When to Choose	Examples
Financial transactions	Bank account balances, stock trades
Inventory management	E-commerce stock counts
Configuration stores	Service discovery, feature flags
Leader election	Distributed locks, cluster coordination

Trade-off: If a partition occurs, the system may refuse writes (sacrificing availability) to maintain consistency.
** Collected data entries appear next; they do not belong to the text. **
(** C21: a session that comes back finds its place.  When a side of a live DM has no
    connection and a connection signs in with the session that holds it, the side is
    on that connection from then on and may use the channel's ordinary messages again;
    and when nothing was accepted for the peer before it answered ([calm]), everything
    accepted for the side has then been handed to its connections, in order, and
    written to them but for what an over-full output dropped. *)
Theorem session_returns demo evs l e cid uid sid id s i : ran demo evs l → pdm_find id l = Some i → place_of uid sid s (pdm_at i l) →
  at_side (pd_conn (pdm_at i l)) s = 0 → is_Some (pconn cid l) →
  let l' := pdm_auth_ok e cid uid sid true l in let n := pd_serial (pdm_at i l) in
  at_side (pd_conn (pdm_at i l')) s = cid ∧ pdm_find id l' = Some i ∧ pdm_refuses cid id l' = false ∧
  (calm n s (pl_trace l') → handled n s (pl_trace l') = took n s (pl_trace l') ∧
    (lost n s (pl_trace l') = [] → gave n s (pl_trace l') = took n s (pl_trace l'))).
Proof.
  intros (t & made & I)%ran_inv Hi Hp Hz Hc l' n. apply pdm_find_spec in Hi as (d & E & Hd & L & <-). unfold n. rewrite Hd in *. clear n.
  assert (I' : @pinv t made l') by (by apply auth_inv). assert (R : ∃ d', pl_pdms l' !! i = Some d' ∧ settles cid d d' ∧ at_side (pd_conn d') s ≠ 0 ∧ is_Some (pconn cid l')) by (eapply auth_row; [intros ->; apply (heads_pos made l I), dom_heads, Hc|done..]).
  clearbody l'. destruct R as (d' & E' & S & Hn & Hc'). assert (L' : live d') by (unfold live; by rewrite (se_id _ _ _ S), (se_used _ _ _ S)).
  assert (Hcid : at_side (pd_conn d') s = cid) by (destruct (se_conn _ _ _ S s) as [H|[_ H]]; congruence).
  rewrite (pdm_at_lookup _ _ _ E'), <- (se_id _ _ _ S), <- (se_serial _ _ _ S). destruct (row_at made l' i d' I' E' (proj1 L')) as (_ & B & Q). assert (Hf : pdm_find (pd_id d') l' = Some i) by by eapply found.
  split_and!; [done|done| |].
  - unfold pdm_refuses. rewrite Hf, (pdm_at_lookup _ _ _ E'). apply negb_false_iff. unfold pdm_conn_bound. rewrite <- Hcid. rewrite (proj2 (Z.eqb_neq _ _) Hn). cbn [negb andb].
    destruct s; cbn [at_side]; rewrite Z.eqb_refl; [done|]. destruct (pd_accepted d') eqn:Ha; [apply orb_true_r|]. by destruct (bo_peer _ _ _ B Ha).
  - intros Hcm. assert (Hall : handled (pd_serial d') s (pl_trace l') = took (pd_serial d') s (pl_trace l')).
    { rewrite (qo_order _ _ _ Q s (proj2 L') Hcm), (qo_open _ _ _ Q s); [by rewrite app_nil_r|rewrite Hcid; by apply dom_heads|done]. }
    split; [exact Hall|]. intros Hl. by rewrite (gave_handled _ _ _ Hl).
Qed.

(** ** Runs *)

Definition pe (n : Z) : call_env := mk_call_env (1000 + n) (fun _ => true) None.
Definition ex_u64 (n : Z) : list Z := [0; 0; 0; 0; 0; 0; 0; n].
Definition ex_open (peer x : Z) : list Z := ex_u64 peer ++ [0; 0; 0; 1; x].
Definition ex_hs (id x : Z) : list Z := ex_u64 id ++ [0; 0; 0; 1; x].
Definition ex_send (id x : Z) : list Z := ex_u64 id ++ [0; 0; 0; 40] ++ replicate 40 x ++ [0; 0; 0; 16] ++ replicate 16 x.
(** User 7 with session 70 on connection 1, user 8 with sessions 80 and 81 on 2 and 3. *)
Definition ex_signed_in : list (call_env * pdm_event) :=
  [(pe 1, PvOpen 1); (pe 2, PvOpen 9); (pe 3, PvOpen 9); (pe 4, PvAuthOk 1 7 70 true); (pe 5, PvAuthOk 2 8 80 true); (pe 6, PvAuthOk 3 8 81 true)].
(** 7 opens a DM with 8, which is channel 5; connection 2 answers. *)
Definition ex_joined : list (call_env * pdm_event) :=
  ex_signed_in ++ [(pe 7, PvFrame 1 M_PDM_OPEN (ex_open 8 11)); (pe 8, PvMade (mk_made 1 8 5 1008)); (pe 9, PvFrame 2 M_PDM_HS (ex_hs 5 12))].
(** Connection 2 is lost, 7 goes on, and a fourth connection opens. *)
Definition ex_lost : list (call_env * pdm_event) :=
  ex_joined ++ [(pe 10, PvResult 5 (ToMembers [7; 8] 0 [1])); (pe 11, PvClose 2); (pe 12, PvFrame 1 M_PDM_SEND (ex_send 5 13)); (pe 13, PvFrame 1 M_PDM_HS (ex_hs 5 14)); (pe 14, PvOpen 9)].
Definition after (evs : list (call_env * pdm_event)) : ploop := default (ploop_init false) (pdm_run evs (ploop_init false)).
(** An effect is in a trace that is known. *)
Ltac in_trace := apply list_elem_of_In; vm_compute; repeat first [left; reflexivity|right].
Lemma run_app evs evs' l : pdm_run (evs ++ evs') l = l ← pdm_run evs l; pdm_run evs' l.
Proof. revert l. induction evs as [|[e ev] evs IH]; intros l; [done|]. cbn [app pdm_run]. destruct (pdm_step e ev l); [apply IH|done]. Qed.
Definition early (n : Z) (x : pdm_effect) : bool := match x with Took n' Peer false _ => n' =? n | _ => false end.
Lemma calm_dec_sound id tr fr : existsb (early id) tr = false → Took id Peer false fr ∉ tr.
Proof. intros H Hin%list_elem_of_In. apply not_true_iff_false in H. apply H, existsb_exists. exists (Took id Peer false fr). split; [done|]. apply Z.eqb_refl. Qed.
Lemma ex_ran : ran false ex_lost (after ex_lost).
Proof. split; [vm_compute; reflexivity|]. split; [vm_compute; reflexivity|vm_compute; discriminate]. Qed.

Lemma two_devices_witness : ∃ s, device_of 1 s 2 (pl_trace (after ex_lost)).
Proof.
  destruct (two_devices false ex_lost (after ex_lost) ex_ran) as (_ & _ & H & _). apply (H 5 1 2). in_trace.
Defined.
Definition ex_waiting : list pdm_frame := fst <$> at_side (pd_q (pdm_at 0 (after ex_lost))) Peer.
Lemma frames_in_order_witness : length ex_waiting = 2%nat ∧ took 1 Peer (pl_trace (after ex_lost)) = handled 1 Peer (pl_trace (after ex_lost)) ++ ex_waiting.
Proof.
  split; [vm_compute; reflexivity|]. destruct (frames_in_order false ex_lost (after ex_lost) ex_ran 1 Peer) as (_ & _ & H).
  - intros _ fr. apply (calm_dec_sound 1). vm_compute. reflexivity.
  - destruct (H 5 0%nat) as [E _]; [vm_compute; reflexivity|vm_compute; reflexivity|]. unfold ex_waiting. exact E.
Defined.
Lemma dm_bounds_witness : pdm_find 5 (after ex_lost) = Some 0%nat.
Proof.
  destruct (dm_bounds false ex_lost (after ex_lost) ex_ran) as (_ & _ & H). specialize (H 0%nat (pdm_at 0 (after ex_lost))).
  replace (pd_id (pdm_at 0 (after ex_lost))) with 5 in H by (vm_compute; reflexivity). apply H; [vm_compute; reflexivity|].
  split; vm_compute; [reflexivity|discriminate].
Defined.
(** The session 80 comes back on connection 4, which is handed the two frames. *)
Lemma session_returns_witness : let l := pdm_auth_ok (pe 15) 4 8 80 true (after ex_lost) in gave 1 Peer (pl_trace l) = ex_waiting ∧ pdm_refuses 4 5 l = false.
Proof.
  destruct (session_returns false ex_lost (after ex_lost) (pe 15) 4 8 80 5 Peer 0%nat ex_ran) as (_ & _ & H & G).
  - vm_compute. reflexivity.
  - split; [|split]; vm_compute; [reflexivity|reflexivity|discriminate].
  - vm_compute. reflexivity.
  - vm_compute. eauto.
  - replace (pd_serial (pdm_at 0 (after ex_lost))) with 1 in G by (vm_compute; reflexivity).
    split; [|exact H]. destruct G as [_ G]; [intros _ fr; apply (calm_dec_sound 1); vm_compute; reflexivity|]. rewrite G; vm_compute; reflexivity.
Defined.

(** ** What goes wrong *)

(** A signed-in client that sends encrypted messages faster than its rate makes the
    daemon read sixteen bytes through a null pointer: the refusal of [PDM_SEND] has no
    idempotency key to copy. *)
Theorem over_rate_faults e cid c payload m l : pconn cid l = Some c → cn_authed c = true → run_decode oc_decode_pdm_msg payload = inr m →
  fst (send_rate_ok e cid l) = false → pdm_step e (PvFrame cid M_PDM_SEND payload) l = None.
Proof.
  intros Ec Ha Hm Hr. unfold pdm_step. rewrite Ec, Ha. unfold on_pdm_frame, decoded_pdm. rewrite Hm. unfold on_pdm_send. by destruct (send_rate_ok e cid l) as [[] l1].
Qed.
(** Two messages in a window of one. *)
Lemma over_rate_faults_witness : pdm_run (ex_lost ++ [(pe 15, PvFrame 1 M_PDM_SEND (ex_send 5 15))]) (ploop_init false) = None.
Proof.
  enough (pdm_step (pe 15) (PvFrame 1 M_PDM_SEND (ex_send 5 15)) (after ex_lost) = None) as H.
  - rewrite run_app, (proj1 ex_ran). cbn [mbind option_bind pdm_run]. rewrite H. reflexivity.
  - eapply over_rate_faults; vm_compute; reflexivity.
Defined.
AP Systems (Choose Availability)

When to Choose	Examples
Social media feeds	Twitter timeline, Facebook feed
Analytics and metrics	Time-series data, click tracking
Session stores	User session caching
Content delivery	CDN caches, read replicas

Trade-off: If a partition occurs, the system accepts writes on both sides of the partition, creating temporary inconsistency that is resolved later.

PACELC: Extending CAP

CAP only discusses behavior during a partition. PACELC adds behavior when there is no partition:

System	Partition Behavior	Normal Operation
PA/EL	Available	Latency-optimized (eventual consistency)
PA/EC	Available	Consistency-optimized
PC/EL	Consistent	Latency-optimized
PC/EC	Consistent	Consistency-optimized

Example: DynamoDB is PA/EL — available during partitions, latency-optimized when healthy (eventual consistency by default).

Consistency Models

Not all consistency is created equal. There is a spectrum.

Model	Description	Example
Strong	All reads see the latest write	PostgreSQL, etcd
Causal	Reads respect causal relationships	COPS database
Session	Reads in a session see prior writes	DynamoDB session consistency
Bounded staleness	Reads are at most X seconds stale	Azure Cosmos DB
Eventual	Reads will eventually converge	Cassandra, S3

# Cassandra tunable consistency
session.execute(
    "SELECT * FROM users WHERE id = %s",
    (user_id,),
    ConsistencyLevel.QUORUM  # strong for this read
)

session.execute(
    "SELECT count(*) FROM events",
    consistency_level=ConsistencyLevel.ONE  # eventual, fast
)

Real-World Examples

E-Commerce Checkout

Operation	Required Consistency	System Choice
Check stock	Strong (do not oversell)	CP — query primary node
Add to cart	Session	AP — cache with session affinity
View recommendations	Eventual	AP — read from cache
Process payment	Strong	CP — ACID transaction

Operation	Required Consistency	System Choice
Post a tweet	Eventual	AP — accept write, propagate async
View feed	Eventual	AP — cached, may be seconds stale
Like a post	Eventual	AP — increment counter, reconcile later
Delete account	Strong	CP — ensure all replicas delete

Best Practices

Do not default to strong consistency everywhere — it costs latency and availability
Identify your consistency requirements per operation — not all data needs the same guarantees
Use saga patterns for distributed transactions — do not try to force ACID across services
Design for idempotency — eventual consistency means retries, and retries mean duplicates
Monitor replication lag — lag is the distance between “written” and “visible everywhere”

Common Mistakes

Treating all data as if it needs strong consistency — most application data is fine with eventual
Building distributed systems without understanding the trade-offs — leads to unpredictable failures
Assuming “distributed” means “more consistent” — the opposite is usually true
Using a CP database for an AP workload (or vice versa) — match the tool to the requirement
Ignoring replication lag in read-after-write scenarios — users may not see their own writes immediately

Frequently Asked Questions

Is it possible to have all three CAP properties?

No. The theorem is a mathematical proof: in the presence of a network partition, you must choose between consistency and availability. No distributed system can guarantee all three simultaneously.

Does CAP mean I cannot have consistency and availability at all?

No. When there is no partition, you can have both. The trade-off only applies during a partition. Many systems are CA (consistent and available) under normal conditions and become CP or AP only during failures.

How do I choose between CP and AP?

Ask: “What hurts more — a failed write or stale data?” If failed writes are unacceptable (payments, inventory), choose CP. If stale data is acceptable (feeds, analytics), choose AP. Most systems use a mix: CP for critical paths, AP for everything else.